Confused?  Hmm, a good place to start from, I think.  Believing there's a single answer is questionable, at best.  Data is confusing.  One question I have is: Do drivers and cyclists adjust to their environment after the addition of a bike lane or a bike path?  Seems like more research needs to be done, under varying conditions and locations.  What works for New York City, Vancouver, or Toronto may be seen as ridiculously unnecessary and costly say in Silver City, NM.

Want more information to maybe help clear up some of that confusion?  Develop an informed, data driven position rather than just an emotional, knee jerk reaction?  Maybe just get a clearer picture on these topics?  Check out these links for some credible and worthwhile data, thoughts, arguments, forums, etc.:
By no means is this meant to be an all inclusive list.  My goal: get cyclists to read up on these issues, ponder them a bit, and perhaps seek out other sources of data and other perspectives.

Working together towards common goals on these issues will make all of us safer wherever we ride or drive.
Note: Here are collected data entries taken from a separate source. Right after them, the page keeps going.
(* ===== verification/RefundProofs.v ===== *)
(** * The refund of the tail ([Refund.v]): invariant and theorems *)

From stdpp Require Import base numbers option sorting list gmap.
From Stdlib Require Import ZArith Lia.
From S2P Require Import Prelude Search SortNet Bits Alloc Pnl PnlOrder Dpl DplProofs Page Spill Refund.

(** ** Invariant *)

(** The entry of a loose page in the dirty-page list. *)
Definition loose_entry (lp : loose) : dp := mk_dp (lp_ptr lp) (lp_pgno lp) 1.

(** The dirty pages [D] with the loose ones [L] among them; the page flags tell
    which entries are loose. Without a dirty-page list nothing is known of [D]. *)
Definition dirty_ok (flags_of : Z -> Z) (t : rtxn) (D : list dp) : Prop :=
match dirtylist (rt_dirty t) with
| None => D = []
| Some dl =>
    dpl_ok dl D /\ 0 <= dirtyroom (rt_dirty t) /\ dirtyroom (rt_dirty t) + zlen D <= UINT64_MAX /\
    (forall x, x ∈ D -> dp_pgno x < first_unallocated t) /\
    (forall lp, lp ∈ loose_pages t -> loose_entry lp ∈ D) /\
    (forall x, x ∈ D -> flags_of (dp_ptr x) = P_LOOSE -> exists lp, lp ∈ loose_pages t /\ x = loose_entry lp) /\
    (forall lp, lp ∈ loose_pages t -> flags_of (lp_ptr lp) = P_LOOSE)
end.

Record refund_ok (flags_of : Z -> Z) (t : rtxn) (D : list dp) (R : list Z) : Prop := {
  ro_fu : MIN_PAGENO <= first_unallocated t <= MAX_PAGENO + 1;
  ro_dirty : dirty_ok flags_of t D;
  ro_loose : NoDup (lp_pgno <$> loose_pages t);
  ro_range : forall lp, lp ∈ loose_pages t -> MIN_PAGENO <= lp_pgno lp < first_unallocated t;
  ro_count : loose_count t = zlen (loose_pages t);
  ro_repnl : pnl_rep (repnl t) R;
  ro_desc : desc R;
  ro_pages : forall p, p ∈ R -> MIN_PAGENO <= p < first_unallocated t;
  ro_disjoint : forall p, p ∈ R -> (forall lp, lp ∈ loose_pages t -> lp_pgno lp <> p) /\ (forall x, x ∈ D -> dp_pgno x <> p);
  ro_spilled : match rt_spilled t with Some s => exists l, spill_rep s l | None => True end;
}.

(** ** Lists *)

(** Distinct numbers of a range. *)
Lemma range_count (l : list Z) a b : NoDup l -> (forall x, x ∈ l -> a <= x < b) -> a <= b -> zlen l <= b - a.
Proof.
  intros Hnd Hr Hab.
  assert (length l <= length (seqZ a (b - a)))%nat as H.
  { apply submseteq_length, NoDup_submseteq; [done|]. intros x Hx. apply elem_of_seqZ. specialize (Hr x Hx). lia. }
  rewrite length_seqZ in H. unfold zlen. lia.
Qed.

(** All numbers of a range. *)
Lemma range_exact (l : list Z) a b : NoDup l -> (forall x, x ∈ l <-> a <= x < b) -> a <= b -> zlen l = b - a.
Proof.
  intros Hnd Hr Hab. assert (l ≡ₚ seqZ a (b - a)) as HP.
  { apply NoDup_Permutation; [done|apply NoDup_seqZ|]. intros x. rewrite Hr, elem_of_seqZ. lia. }
  unfold zlen. rewrite HP, length_seqZ. lia.
Qed.

Lemma range_covered (l : list Z) a b : (forall x, a <= x < b -> x ∈ l) -> b - a <= zlen l.
Proof.
  intros Hr. assert (length (seqZ a (b - a)) <= length l)%nat as H.
  { apply submseteq_length, NoDup_submseteq; [apply NoDup_seqZ|]. intros x Hx%elem_of_seqZ. apply Hr. lia. }
  rewrite length_seqZ in H. unfold zlen. lia.
Qed.

(** [l] is [p], [p - 1], ... *)
Definition run_down (p : Z) (l : list Z) : Prop := forall j x, zget l j = Some x -> x = p - j.

Lemma run_down_nil p : run_down p [].
Proof. intros j x H%zget_range. zlia. Qed.

Lemma run_down_cons p l : run_down (p - 1) l -> run_down p (p :: l).
Proof.
  intros H j x Hj. pose proof (zget_range _ _ _ Hj) as Hb. destruct (decide (j = 0)) as [->|Hne].
  - rewrite zget_cons_0 in Hj. simplify_eq. lia.
  - rewrite zget_cons_pos in Hj by lia. apply H in Hj. lia.
Qed.

Lemma run_down_elem p l q : run_down p l -> q ∈ l <-> p - zlen l < q <= p.
Proof.
  intros H. split.
  - intros (j & Hj & Hq)%elem_zget. apply H in Hq. lia.
  - intros Hq. destruct (zget_in l (p - q)) as (x & Hx); [lia|]. pose proof (H _ _ Hx) as Ex. replace q with x by lia.
    by eapply zget_elem.
Qed.

(** ** Reclaimed pages *)

Lemma desc_tail x l : desc (x :: l) -> desc l /\ forall y, y ∈ l -> y < x.
Proof. intros H. inversion H as [|?? Hs Hall]; subst. split; [done|]. by apply Forall_forall. Qed.

Lemma reclaimed_scan_spec p R : pnl_rep p R -> forall (fuel : nat) A B fu, R = A ++ B -> 0 < zlen A -> (length B < fuel)%nat ->
  desc B -> (forall x, x ∈ B -> 0 <= x < fu - 1) -> 1 <= fu <= MAX_PAGENO + 1 ->
  exists B1 B2, B = B1 ++ B2 /\ run_down (fu - 2) B1 /\ head B2 <> Some (fu - 2 - zlen B1) /\
    reclaimed_scan fuel p (zlen R) fu (zlen A) = Some (fu - 1 - zlen B1, zlen A + zlen B1 + 1).
Proof.
  intros Hp. unfold MAX_PAGENO. induction fuel as [|fuel IH]; intros A B fu ER HA Hf Hd Hr Hfu; [lia|].
  cbn [reclaimed_scan]. rewrite (u32_small (fu - 1)) by (unfold UINT32_MAX; lia). destruct B as [|b B].
  { exists [], []. rewrite app_nil_r in ER. subst R. zcase; [lia|]. split_and!; [done|apply run_down_nil|done|]. f_equal. f_equal; zlia. }
  cbn [length] in Hf. assert (0 <= b < fu - 1) as Hb by (apply Hr; constructor). apply desc_tail in Hd as [Hd Hlt].
  zcase; [|subst R; zlia]. rewrite (pnl_rep_at _ _ _ Hp) by (subst R; zlia). rewrite ER, zget_app_mid by lia. cbn [mbind option_bind].
  rewrite (u32_small (fu - 1 - 1)) by (unfold UINT32_MAX; lia). destruct (Z.eqb_spec b (fu - 1 - 1)) as [->|Hne].
  - destruct (IH (A ++ [fu - 1 - 1]) B (fu - 1)) as (B1 & B2 & -> & Hrun & Hh & E); [by rewrite <- app_assoc|zlia|lia|done| |lia|].
    { intros x Hx. specialize (Hlt x Hx). specialize (Hr x ltac:(by constructor)). lia. }
    exists ((fu - 1 - 1) :: B1), B2. split_and!; [done| |intros Hx; apply Hh; rewrite Hx; f_equal; zlia|].
    + replace (fu - 2) with (fu - 1 - 1) by lia. apply run_down_cons. by replace (fu - 1 - 1 - 1) with (fu - 1 - 2) by lia.
    + rewrite <- ER, zlen_snoc in *. rewrite E. f_equal. f_equal; zlia.
  - exists [], (b :: B). split_and!; [done|apply run_down_nil|cbn; intros [= ->]; zlia|]. f_equal. f_equal; zlia.
Qed.

Lemma reclaimed_move_spec len n : forall C A B rest, 
  exists B', zlen B' = zlen B /\
    reclaimed_move (length C) (len :: n :: A ++ B ++ C ++ rest) (zlen B + 1) (zlen A) = Some (len :: n :: A ++ C ++ B' ++ rest).
Proof.
  induction C as [|c C IH]; intros A B rest; cbn [reclaimed_move length]; [by exists B|].
  cbn [app]. rewrite pnl_at_after_gap by lia. cbn [mbind option_bind].
  destruct (pnl_move_cell len n A B c (C ++ rest)) as (B1 & HB & E). rewrite (Z.add_comm 1), E. cbn [mbind option_bind].
  destruct (IH (A ++ [c]) B1 rest) as (B' & HB' & E'). exists B'. split; [lia|].
  rewrite zlen_snoc, HB in E'. rewrite E'. by rewrite <- app_assoc.
Qed.

Lemma repnl_tail t R : pnl_rep (repnl t) R -> desc R -> forall R1 R2, R = R1 ++ R2 ->
  exists p, (p ← pnl_setsize (repnl t) (zlen R2); reclaimed_move (length R2) p (zlen R1 + 1) 0) = Some p /\ pnl_rep p R2.
Proof.
  intros (len & rest & E & Hlen & Hroom) Hd R1 R2 ->. zlen_pos. rewrite E, pnl_setsize_cells by zlia. cbn [mbind option_bind].
  destruct (reclaimed_move_spec len (zlen R2) R2 [] R1 rest) as (B' & HB & Em). rewrite zlen_nil in Em. cbn [app] in Em.
  rewrite <- app_assoc, Em. eexists. split; [done|]. exists len, (B' ++ rest). split; [done|]. apply (f_equal zlen) in E. zlia.
Qed.

Lemma filter_below R1 R2 fu : (forall p, p ∈ R1 -> fu <= p) -> (forall p, p ∈ R2 -> p < fu) ->
  filter (fun p => p < fu) (R1 ++ R2) = R2.
Proof.
  intros H1 H2. rewrite filter_app, filter_none, filter_all; [done|done|]. intros x Hx. specialize (H1 x Hx). lia.
Qed.

(** The run of reclaimed pages at the end of the file is given back, all of it. *)
Lemma refund_reclaimed_spec flags_of t D R : refund_ok flags_of t D R -> head R = Some (first_unallocated t - 1) ->
  exists t' fu, refund_reclaimed t = Some t' /\ MIN_PAGENO <= fu < first_unallocated t /\
    (forall p, fu <= p < first_unallocated t -> p ∈ R) /\ fu - 1 ∉ R /\
    exists p, t' = with_fu (with_repnl t p) fu /\ pnl_rep p (filter (fun q => q < fu) R).
Proof.
  intros Hok Hh. destruct Hok as [Hfu _ _ _ _ Hrep Hd Hpg _ _]. destruct R as [|r R]; [done|]. injection Hh as ->.
  pose proof Hd as [Hd' Hlt]%desc_tail. set (fu0 := first_unallocated t) in *.
  destruct (reclaimed_scan_spec _ _ Hrep (S (Z.to_nat (zlen (fu0 - 1 :: R)))) [fu0 - 1] R fu0) as (B1 & B2 & ER & Hrun & Hhead & E);
    [done|zlia|unfold zlen; cbn [length]; lia|done| |unfold MIN_PAGENO in *; lia|].
  { intros x Hx. specialize (Hlt x Hx). specialize (Hpg x ltac:(by constructor)). unfold MIN_PAGENO in *. lia. }
  unfold refund_reclaimed. rewrite (pnl_rep_size _ _ Hrep). cbn [mbind option_bind]. fold fu0.
  change (zlen [fu0 - 1]) with 1 in E. rewrite E. cbn [mbind option_bind]. clear E. subst R.
  set (fu := fu0 - 1 - zlen B1).
  assert (run_down (fu0 - 1) ((fu0 - 1) :: B1)) as Hrun'.
  { apply run_down_cons. by replace (fu0 - 1 - 1) with (fu0 - 2) by lia. }
  assert (forall q, (q ∈ (fu0 - 1) :: B1) <-> fu <= q < fu0) as Hin.
  { intros q. rewrite (run_down_elem _ _ _ Hrun'). unfold fu. zlia. }
  assert (forall q, q ∈ B2 -> q < fu - 1) as HB2.
  { destruct B2 as [|b B2]; [by intros q ?%elem_of_nil|].
    assert (b < fu) as Hb. { destruct (Z.lt_ge_cases b fu) as [|Hge]; [done|].
      assert (b < fu0 - 1) by (apply Hlt; rewrite elem_of_app, elem_of_cons; by right; left).
      assert (b ∈ (fu0 - 1) :: B1) as Hb by (apply Hin; lia). pose proof (desc_NoDup _ Hd) as Hnd.
      rewrite app_comm_cons in Hnd. apply NoDup_app in Hnd as (_ & Hnd & _). destruct (Hnd b Hb). constructor. }
    rewrite app_comm_cons in Hd. apply StronglySorted_app_iff in Hd as (_ & Hd2 & _). apply desc_tail in Hd2 as [_ Hd2].
    assert (b <> fu - 1). { intros ->. apply Hhead. cbn. f_equal. unfold fu. zlia. }
    intros q [->|Hq]%elem_of_cons; [lia|]. specialize (Hd2 q Hq). lia. }
  replace (zlen (fu0 - 1 :: B1 ++ B2) - (1 + zlen B1 + 1 - 1)) with (zlen B2) by zlia.
  destruct (repnl_tail t _ Hrep Hd (fu0 - 1 :: B1) B2 eq_refl) as (p & Ep & Hp').
  replace (Z.to_nat (zlen B2)) with (length B2) by (unfold zlen; lia).
  replace (1 + zlen B1 + 1) with (zlen (fu0 - 1 :: B1) + 1) by zlia.
  destruct (pnl_setsize (repnl t) (zlen B2)) as [p1|]; [|done]. cbn [mbind option_bind] in *. rewrite Ep. cbn [mbind option_bind].
  eexists _, fu. split; [done|].
  assert (MIN_PAGENO <= fu) as Hmin. { apply (Hpg fu). rewrite app_comm_cons, elem_of_app. left. apply Hin. unfold fu. zlia. }
  split_and!; [done|unfold fu; zlia| | |].
  - intros q Hq. rewrite app_comm_cons, elem_of_app. left. by apply Hin.
  - rewrite app_comm_cons, elem_of_app. intros [H|H]; [apply Hin in H; lia|]. specialize (HB2 _ H). lia.
  - exists p. split; [done|]. rewrite app_comm_cons, (filter_below _ _ fu); [done|..].
    + intros q Hq. apply Hin in Hq. lia.
    + intros q Hq. specialize (HB2 q Hq). lia.
Qed.

(** ** Loose pages *)

Definition suitable_of (lo : Z) (ls : list loose) : list Z := filter (fun p => lo <= p) (lp_pgno <$> ls).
Now, two points that I'm certain of (well, for now anyways!):  
  1. The "rules of the road" need to be the standard used by anyone operating a "vehicle" on a roadway.
  2. Bicyclists must always have the right to decide what's safe for them...follow the rules of the road or use the provided alternative, such as a bike lane or a bike path. Especially if one or the other puts cyclists in danger.  
I'd love to hear from any of you about this topic.  In the meantime, here's a tune to fill  your head..."Dazed and Confused" by Led Zeppelin.  This best describes my thinking on this topic, despite my present convictions outlined above.  More to come, I'm sure.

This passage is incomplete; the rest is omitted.